PÁRTELE la pierna! ¡Dale fuerte! ¡Que no salga vivo! Esas frases las ha oído cualquiera que haya estado en un campo de fútbol para niños o aficionados. En campos de albero de Tercera División, o en modestos campos escolares donde las redes de las porterías están remendadas y apenas se ven las líneas de cal, la violencia verbal de los espectadores a veces alcanza los niveles de un campo de entrenamiento de marines. Muchas veces me he preguntado qué clase de temple había que tener para ser árbitro de regional o de juvenil. E incluso he llegado a pensar que esos árbitros y jueces de línea, que se jugaban el tipo por una paga muy modesta, parecían protagonistas de un relato de Raymond Carver o Richard Ford, y escondían una historia humana mucho más rica que la de muchos empresarios de éxito o artistas de cine o famosillos televisivos.

Yo no sé si alguien se ha parado a pensar en la importancia social de esos árbitros del fútbol modesto, o en el admirable papel que desempeñan en nuestra sociedad los preparadores de todos esos equipos de juveniles y de aficionados. Gracias a esos árbitros y entrenadores, miles de chavales sin expectativas laborales ni educativas se toman en serio la disciplina y el esfuerzo, y aprenden que la vida es mucho más que un botellón y una discoteca. Chavales sin amigos y sin recursos, chavales que no han tenido una sola oportunidad, aprenden a convivir y a responsabilizarse de lo que hacen, y conciben la esperanza de hacer algo mejor en la vida de lo que han hecho hasta ahora.

Todos esos campos de fútbol son en realidad el sustituto real de un centro educativo para muchos jóvenes, y eso es lo que hace inadmisible la violencia que se vive en ellos. Ya sabemos que los campos de fútbol sirven de válvula de escape para la rabia acumulada en esta sociedad, pero esa explicación no es suficiente. En muchos casos, la violencia se debe a que muchos padres quieren que sus hijos triunfen a toda costa en el fútbol, y depositan en ellos tantas esperanzas irracionales de éxito y de riqueza que les exigen actuar de cualquier modo, incluso con el máximo grado de violencia contra su rival. Y esas esperanzas descabelladas también se contagian a los jugadores, que a veces se creen en una final de la Champions cuando sólo están jugando un campeonato regional.

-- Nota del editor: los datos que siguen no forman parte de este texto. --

(* ===== verification/CompletionQueue.v ===== *)
(** * The ordered completion queue

    [src/log/utils/OrderedCompletionQueue.h]: the promises of the appends a
    nanolog has stored, keyed by log position.  A promise is completed once
    every position from [currentIndex_] up to its own is present, or once the
    caller declares all positions below an index complete.  Completing a
    promise is an effect on the outside: the operations return the list of
    completed promises, in the order in which [setValue] is called. *)

From stdpp Require Import base gmap sets list sorting.
From Stdlib Require Import ZArith Lia.
From S2P Require Import Prelude.

Open Scope Z_scope.

Section queue.
(** [P] is the type of promise handles ([folly::Promise<T>]). *)
Context {P T : Type}.

Record PromiseState := { promise : P; result : T }.

Record OrderedCompletionQueue := {
  currentIndex : Z;
  promises : ordmap Z PromiseState }.

Definition make (startIndex : Z) : OrderedCompletionQueue :=
  {| currentIndex := startIndex; promises := [] |}.

Definition fulfil (v : PromiseState) : P * T := (promise v, result v).

(** The iteration of [completeAllBelow]: fulfils the leading promises below
    [index] and collects their keys. *)
Fixpoint complete_below_loop (index : Z) (l : ordmap Z PromiseState)
    : list (P * T) * list Z :=
  match l with
  | [] => ([], [])
  | (key, value) :: l' =>
      if key <? index then
        let '(done, toDelete) := complete_below_loop index l' in
        (fulfil value :: done, key :: toDelete)
      else ([], [])
  end.

(** The iteration of [checkAndCompleteAfterCurrentIndex]. *)
Fixpoint check_loop (startIndex : Z) (l : ordmap Z PromiseState)
    : list (P * T) * list Z * Z :=
  match l with
  | [] => ([], [], startIndex)
  | (key, value) :: l' =>
      if key =? startIndex then
        let '(done, toDelete, startIndex') := check_loop (startIndex + 1) l' in
        (fulfil value :: done, startIndex :: toDelete, startIndex')
      else ([], [], startIndex)
  end.

Definition erase_all (toDelete : list Z) (l : ordmap Z PromiseState)
    : ordmap Z PromiseState :=
  foldl (λ m key, om_erase key m) l toDelete.

Definition checkAndCompleteAfterCurrentIndex (q : OrderedCompletionQueue)
    : list (P * T) * OrderedCompletionQueue :=
  let '(done, toDelete, startIndex) := check_loop (currentIndex q) (promises q) in
  (done, {| currentIndex := startIndex;
            promises := erase_all toDelete (promises q) |}).

Definition completeAllBelow (index : Z) (q : OrderedCompletionQueue)
    : list (P * T) * OrderedCompletionQueue :=
  let '(done, toDelete) := complete_below_loop index (promises q) in
  let promises' := erase_all toDelete (promises q) in
  let currentIndex' := if index >? currentIndex q then index else currentIndex q in
  let '(done', q') := checkAndCompleteAfterCurrentIndex
    {| currentIndex := currentIndex'; promises := promises' |} in
  (done ++ done', q').

Definition add (index : Z) (p : P) (r : T) (complete : bool)
    (q : OrderedCompletionQueue) : list (P * T) * OrderedCompletionQueue :=
  let q' := {| currentIndex := currentIndex q;
               promises := om_set index {| promise := p; result := r |} (promises q) |} in
  if complete then checkAndCompleteAfterCurrentIndex q' else ([], q').

(** The iteration of [getRangeEligibleForCompletion]. *)
Fixpoint range_loop (startIndex : Z) (l : ordmap Z PromiseState) : Z :=
  match l with
  | [] => startIndex
  | (key, _) :: l' =>
      if key =? startIndex then range_loop (startIndex + 1) l' else startIndex
  end.

Definition getRangeEligibleForCompletion (q : OrderedCompletionQueue) : Z * Z :=
  (currentIndex q, range_loop (currentIndex q) (promises q)).

Definition getCurrentIndex (q : OrderedCompletionQueue) : Z := currentIndex q.

(** ** Invariant and specification *)

(** Sorted, and every waiting promise is beyond the first hole. *)
Definition settled (q : OrderedCompletionQueue) : Prop :=
  om_sorted (promises q) ∧ Forall (λ e, currentIndex q < e.1) (promises q).

(** [hole c m]: the first position from [c] on that is missing in [m]. *)
Definition first_hole (c : Z) (m : ordmap Z PromiseState) (h : Z) : Prop :=
  c ≤ h ∧ (∀ k, c ≤ k < h → is_Some (om_find k m)) ∧ om_find h m = None.

Definition waiting (q : OrderedCompletionQueue) : list (P * T) :=
  map (λ e, fulfil e.2) (promises q).
Definition entries_below (h : Z) (m : ordmap Z PromiseState) : list (P * T) :=
  map (λ e, fulfil e.2) (filter (λ e : Z * PromiseState, e.1 < h) m).
Definition entries_from (h : Z) (m : ordmap Z PromiseState) : ordmap Z PromiseState :=
  filter (λ e : Z * PromiseState, h ≤ e.1) m.
End queue.
Arguments OrderedCompletionQueue : clear implicits.
Arguments PromiseState : clear implicits.

(** ** The loops, as splits of the entry list *)

Section lemmas.
Context {P T : Type}.
Implicit Types (q : OrderedCompletionQueue P T) (m l : ordmap Z (PromiseState P T)).

Lemma sorted_app (l1 l2 : ordmap Z (PromiseState P T)) :
  om_sorted (l1 ++ l2) →
  om_sorted l1 ∧ om_sorted l2 ∧ (∀ a b, a ∈ l1 → b ∈ l2 → a.1 < b.1).
Proof.
  intros (H1 & H2 & H3)%StronglySorted_app. split_and!; [done..|].
  intros a b Ha Hb. by apply key_lt_Z, H1.
Qed.

(** Erasing the keys of a prefix of a sorted map drops the prefix. *)
Lemma erase_all_prefix (l1 l2 : ordmap Z (PromiseState P T)) :
  om_sorted (l1 ++ l2) → erase_all l1.*1 (l1 ++ l2) = l2.
Proof.
  induction l1 as [|[k v] l1 IH]; intros Hs; [done|].
  simpl in *. apply om_sorted_cons in Hs as [Hall Hs].
  unfold erase_all in *; simpl.
  rewrite <- (IH Hs) at 2. f_equal. unfold om_erase. rewrite filter_cons_False; [|naive_solver].
  apply filter_all. intros e He. rewrite Forall_forall in Hall.
  apply not_eq_sym, key_lt_ne. by apply Hall.
Qed.

Lemma complete_below_loop_spec index l :
  om_sorted l →
  ∃ l1 l2, l = l1 ++ l2 ∧
    complete_below_loop index l = (map (λ e, fulfil e.2) l1, l1.*1) ∧
    Forall (λ e, e.1 < index) l1 ∧ Forall (λ e, index ≤ e.1) l2.
Proof.
  induction l as [|[k v] l IH]; intros Hs; [by exists [], []|].
  pose proof Hs as [Hall Hs']%om_sorted_cons. simpl.
  destruct (Z.ltb_spec k index).
  - destruct (IH Hs') as (l1 & l2 & -> & -> & H1 & H2).
    exists ((k, v) :: l1), l2. split_and!; [done..|by constructor|done].
  - exists [], ((k, v) :: l). split_and!; [done..|]. constructor; [done|].
    eapply Forall_impl; [done|]. intros e Hlt. apply key_lt_Z in Hlt. lia.
Qed.

(** [check_loop] splits off the run of consecutive keys from [c]. *)
Lemma check_loop_spec c l :
  ∃ l1 l2, l = l1 ++ l2 ∧
    check_loop c l = (map (λ e, fulfil e.2) l1, l1.*1, c + length l1) ∧
    l1.*1 = seqZ c (length l1) ∧
    (∀ e, head l2 = Some e → e.1 ≠ c + length l1).
Proof.
  revert c. induction l as [|[k v] l IH]; intros c.
  { exists [], []. simpl. split_and!; [done| |done|done]. by rewrite Z.add_0_r. }
  simpl. destruct (Z.eqb_spec k c) as [->|Hne].
  - destruct (IH (c + 1)) as (l1 & l2 & -> & -> & H1 & H2).
    exists ((c, v) :: l1), l2. split_and!.
    + done.
    + cbn [length]. by replace (c + S (length l1)) with (c + 1 + length l1) by lia.
    + rewrite fmap_cons, H1, (seqZ_cons c) by (cbn [length]; lia). cbn [length].
      f_equal. f_equal; lia.
    + intros e He. specialize (H2 e He). cbn [length]. lia.
  - exists [], ((k, v) :: l). simpl. split_and!; [done| |done|].
    + by rewrite Z.add_0_r.
    + intros e [= <-]. simpl. lia.
Qed.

Ahora acabo de leer que unos jugadores de la liga juvenil holandesa mataron de una paliza, el sábado pasado, a un juez de línea que estaba arbitrando el partido. Los jugadores tenían entre 15 y 16 años. El juez de línea tenía 41, y su propio hijo estaba jugando en el campo, sólo que en el equipo contrario al de los jugadores que mataron a su padre. Ya lo he dicho antes: todo parece uno de esos relatos tristísimos de Raymond Carver o Richard Ford.